Extracted data:
(** * wow-recorder: the Manager orchestrator (src/main/Manager.ts)

    A shallow embedding of the [Manager] class: its run-state flags, the
    table of configuration stages, the reconciliation pass
    ([internalManage]), the single-flight gate in front of it ([manage]),
    status publication ([refreshStatus]), crash recovery, the periodic
    restart and [forceStop].

    Conventions of the embedding.
    - A configuration snapshot is a JavaScript object: a finite map from
      property names to primitive values.  lodash's [isEqual] on two such
      objects is equality of the maps.
    - Everything the Manager does to the outside (IPC messages to the
      renderer, calls on the Recorder, the Poller, log handlers, timers,
      console lines) is appended to a trace, oldest entry first; so are the
      calls of a stage's [get], [validate] and [configure], with the index
      of the stage.
    - [manage] and [internalManage] are [async]: each [await] is a point
      where the call is suspended and other events run.  A suspended call
      of [manage] is a task in a pool; the event loop is a step function
      over labels.  The promise of a [configure] resolves or rejects;
      [onWowStopped] is split at its [await] in the same way. *)

From stdpp Require Import base strings gmap list.
From Stdlib Require Import ZArith Lia.

Open Scope Z_scope.
Open Scope nat_scope.

(** ** JavaScript values, objects and errors *)

Inductive JsVal :=
| JUndefined
| JBool (b : bool)
| JNum (n : Z)
| JStr (s : string).

#[global] Instance JsVal_eq_dec : EqDecision JsVal.
Proof. solve_decision. Defined.

(** Truthiness, as used by [!x] and [if (x)]. *)
Definition truthy (v : JsVal) : bool :=
  match v with
  | JUndefined => false
  | JBool b => b
  | JNum n => negb (n =? 0)%Z
  | JStr s => negb (String.eqb s "")
  end.

Abbreviation JsObject := (gmap string JsVal).

(** Property read [o.k]; a missing property reads as [undefined]. *)
Definition field (o : JsObject) (k : string) : JsVal :=
  default JUndefined (o !! k).

(** lodash [isEqual] on snapshots. *)
Definition isEqual (a b : JsObject) : bool := bool_decide (a = b).

(** [a === b] on primitives. *)
Definition strictEq (a b : JsVal) : bool := bool_decide (a = b).

(** [s.endsWith(suffix)]. *)
Definition endsWith (s suffix : string) : bool :=
  let ls := String.length s in
  let lt := String.length suffix in
  Nat.leb lt ls && String.eqb (String.substring (ls - lt) lt s) suffix.

(** Values that are thrown.  [Error_] is [new Error(message)].  The classes
    [AuthError] (utils/AuthError) and [RetryableConfigError]
    (utils/RetryableConfigError) are imported by Manager.ts; they are taken
    here as two further classes of errors, the second carrying the delay
    [time] that [internalManage] reads.  [BombRejection] is the rejection of the
    promise bomb, [TypeError_] a run-time type error. *)
Inductive JsError :=
| Error_ (message : string)
| AuthError (message : string)
| RetryableConfigError (message : string) (time : Z)
| BombRejection (reason : string)
| TypeError_ (message : string).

What you have to do: Copy all lines from the data that hold the word "JStr".

Result of the exercise:
| JStr (s : string).
  | JStr s => negb (String.eqb s "")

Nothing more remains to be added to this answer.